Missandei announced her. The little scribe had a sweet, strong voice. “All kneel for Daenerys Stormborn, the Unburnt, Queen of Meereen, Queen of the Andals and the Rhoynar and the First Men, Khaleesi of Great Grass Sea, Breaker of Shackles, and Mother of Dragons.”

The hall had filled. Unsullied stood with their backs to the pillars, holding shields and spears, the spikes on their caps jutting upward like a row of knives. The Meereenese had gathered beneath the eastern windows. Her freedmen stood well apart from their former masters. Until they stand together, Meereen will know no peace. “Arise.” Dany settled onto her bench. The hall rose. That at least they do as one.

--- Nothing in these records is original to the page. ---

(** ** What fits *)

Definition protocol_request_fits (request : ProtocolRequest) : bool :=
  match request with
  | ReqEncodeStatusResponse status => server_status_fits status
  | ReqEncodeStatusPong payload => signed_fits 64 payload
  | ReqEncodeDisconnect _ reason => utf8_ok reason
  | ReqEncodeEncryptionRequest server_id _ _ => utf8_ok server_id
  | ReqEncodeNetworkSettings threshold => unsigned_fits 16 threshold
  | ReqEncodeLoginSuccess player => player_snapshot_fits player
  | ReqDecodePlay session _ | ReqSessionClosed session | ReqExportSessionState session | ReqImportSessionState session _ =>
      session_fits session
  | ReqEncodePlayEvent session event context => session_fits session && core_event_fits event && play_context_fits context
  | _ => true
  end.
Definition protocol_response_fits (response : ProtocolResponse) : bool :=
  match response with
  | RespDescriptor d => descriptor_fits d
  | RespBedrockListenerDescriptor d => option_ok listener_fits d
  | RespCapabilitySet a => announcement_fits a
  | RespHandshakeIntent i => option_ok intent_fits i
  | RespStatusRequest r => status_request_fits r
  | RespLoginRequest r => login_request_fits r
  | RespRuntimeCommand c => option_ok runtime_command_fits c
  | RespWireFrameDecodeResult r => option_ok decoded_frame_fits r
  | _ => true
  end.
(** The answers to a request. *)
Definition protocol_answers (op : ProtocolOpCode) (response : ProtocolResponse) : bool :=
  match op, response with
  | OpProtocolDescribe, RespDescriptor _ | OpProtocolDescribeBedrockListener, RespBedrockListenerDescriptor _
  | OpProtocolCapabilitySet, RespCapabilitySet _ | OpProtocolTryRoute, RespHandshakeIntent _
  | OpProtocolDecodeStatus, RespStatusRequest _ | OpProtocolDecodeLogin, RespLoginRequest _
  | (OpProtocolEncodeStatusResponse | OpProtocolEncodeStatusPong | OpProtocolEncodeDisconnect
    | OpProtocolEncodeEncryptionRequest | OpProtocolEncodeNetworkSettings | OpProtocolEncodeLoginSuccess
    | OpProtocolEncodeWireFrame), RespFrame _
  | OpProtocolDecodePlay, RespRuntimeCommand _ | OpProtocolEncodePlayEvent, RespFrames _
  | OpProtocolExportSessionState, RespSessionTransferBlob _ | OpProtocolTryDecodeWireFrame, RespWireFrameDecodeResult _
  | (OpProtocolImportSessionState | OpProtocolSessionClosed), RespEmpty => true
  | _, _ => false
  end.

Lemma protocol_op_roundtrip op : protocol_op_of (protocol_op_byte op) = Ok op /\ unsigned_fits 8 (protocol_op_byte op) = true.
Proof. by destruct op. Qed.
Lemma protocol_request_payload_encodes request : protocol_request_fits request = true ->
  encodes (encode_protocol_request_payload request) (decode_protocol_request_payload (protocol_request_op request)) request.
Proof.
  intros H. unfold encode_protocol_request_payload, decode_protocol_request_payload, protocol_request_op.
  unfold protocol_request_fits in H. destruct request; cbv beta iota in H |- *; split_fits H; repeat encode_step.
Qed.
Lemma protocol_request_payload_ends op s : ends 0 (decode_protocol_request_payload op) s.
Proof. unfold decode_protocol_request_payload. destruct op; repeat ends_step. Qed.
Lemma protocol_response_payload_encodes op response :
  protocol_answers op response = true -> protocol_response_fits response = true ->
  encodes (encode_protocol_response_payload op response) (decode_protocol_response_payload op) response.
Proof.
  intros Ha H. unfold encode_protocol_response_payload, decode_protocol_response_payload.
  unfold protocol_response_fits in H. destruct op, response; try done; cbv beta iota in H |- *; repeat encode_step.
Qed.
Lemma protocol_response_payload_ends op s : ends 0 (decode_protocol_response_payload op) s.
Proof. unfold decode_protocol_response_payload. destruct op; repeat ends_step. Qed.

Lemma protocol_request_carries request : protocol_request_fits request = true ->
  carries (encode_protocol_request request) decode_protocol_request request.
Proof.
  intros H. destruct (protocol_op_roundtrip (protocol_request_op request)) as [Eop Hop].
  eapply holds_carries; [by apply message_holds, protocol_request_payload_encodes|]. intros bytes payload E.
  unfold decode_protocol_request. rewrite E. cbn. by rewrite Eop.
Qed.
Lemma protocol_response_carries request response :
  protocol_answers (protocol_request_op request) response = true -> protocol_response_fits response = true ->
  carries (encode_protocol_response request response) (decode_protocol_response request) response.
Proof.
  intros Ha H. destruct (protocol_op_roundtrip (protocol_request_op request)) as [Eop Hop].
  eapply holds_carries; [by apply message_holds, protocol_response_payload_encodes|]. intros bytes payload E.
  unfold decode_protocol_response. rewrite E. cbn. rewrite Z.eqb_refl. cbn. by rewrite Eop.
Qed.
Lemma protocol_op_settled value : settled (protocol_op_of value).
Proof. unfold protocol_op_of. by repeat case_match. Qed.
Lemma protocol_decoding_settled request bytes :
  settled (decode_protocol_request bytes) /\ settled (decode_protocol_response request bytes).
Proof.
  split; apply opened_settled; intros [header payload].
  - repeat case_match; try done. apply settled_bind; [apply protocol_op_settled|].
    intros op _. apply decode_all_settled, protocol_request_payload_ends.
  - repeat case_match; try done. apply settled_bind; [apply protocol_op_settled|].
    intros op _. apply decode_all_settled, protocol_response_payload_ends.
Qed.
Lemma protocol_mismatch_refused request response : protocol_answers (protocol_request_op request) response = false ->
  encode_protocol_response request response = Err (InvalidValue "protocol response did not match opcode").
Proof. unfold encode_protocol_response. by destruct (protocol_request_op request), response. Qed.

Reznak mo Reznak had a list. Custom demanded that the queen begin with the Astapori envoy, a former slave who called himself Lord Ghael, though no one seemed to know what he was lord of.

Lord Ghael had a mouth of brown and rotten teeth and the pointed yellow face of a weasel. He also had a gift. “Cleon the Great sends these slippers as a token of his love for Daenerys Stormborn, the Mother of Dragons.”

Irri slid the slippers onto Dany’s feet. They were gilded leather, decorated with green freshwater pearls. Does the butcher king believe a pair of pretty slippers will win my hand? “King Cleon is most generous. You may thank him for his lovely gift.” Lovely, but made for a child. Dany had small feet, yet the pointed slippers mashed her toes together.

“Great Cleon will be pleased to know they pleased you,” said Lord Ghael. “His Magnificence bids me say that he stands ready to defend the Mother of Dragons from all her foes.”

If he proposes again that I wed King Cleon, I’ll throw a slipper at his head, Dany thought, but for once the Astapori envoy made no mention of a royal marriage. Instead he said, “The time has come for Astapor and Meereen to end the savage reign of the Wise Masters of Yunkai, who are sworn foes to all those who live in freedom. Great Cleon bids me tell you that he and his new Unsullied will soon march.”

His new Unsullied are an obscene jape. “King Cleon would be wise to tend his own gardens and let the Yunkai’i tend theirs.” It was not that Dany harbored any love for Yunkai. She was coming to regret leaving the Yellow City untaken after defeating its army in the field. The Wise Masters had returned to slaving as soon as she moved on, and were busy raising levies, hiring sellswords, and making alliances against her.

Cleon the self-styled Great was no better, however. The Butcher King had restored slavery to Astapor, the only change being that the former slaves were now the masters and the former masters were now the slaves.

“I am only a young girl and know little of the ways of war,” she told Lord Ghael, “but we have heard that Astapor is starving. Let King Cleon feed his people before he leads them out to battle.” She made a gesture of dismissal. Ghael withdrew.

“Magnificence,” prompted Reznak mo Reznak, “will you hear the noble Hizdahr zo Loraq?”

Again? Dany nodded, and Hizdahr strode forth; a tall man, very slender, with flawless amber skin. He bowed on the same spot where Stalwart Shield had lain in death not long before. I need this man, Dany reminded herself. Hizdahr was a wealthy merchant with many friends in Meereen, and more across the seas. He had visited Volantis, Lys, and Qarth, had kin in Tolos and Elyria, and was even said to wield some influence in New Ghis, where the Yunkai’i were trying to stir up enmity against Dany and her rule.

And he was rich. Famously and fabulously rich …

And like to grow richer, if I grant his petition. When Dany had closed the city’s fighting pits, the value of pit shares had plummeted. Hizdahr zo Loraq had grabbed them up with both hands, and now owned most of the fighting pits in Meereen.

The nobleman had wings of wiry red-black hair sprouting from his temples. They made him look as if his head were about to take flight. His long face was made even longer by a beard bound with rings of gold. His purple tokar was fringed with amethysts and pearls. “Your Radiance will know the reason I am here.”

“Why, it must be because you have no other purpose but to plague me. How many times have I refused you?”

“Five times, Your Magnificence.”

“Six now. I will not have the fighting pits reopened.”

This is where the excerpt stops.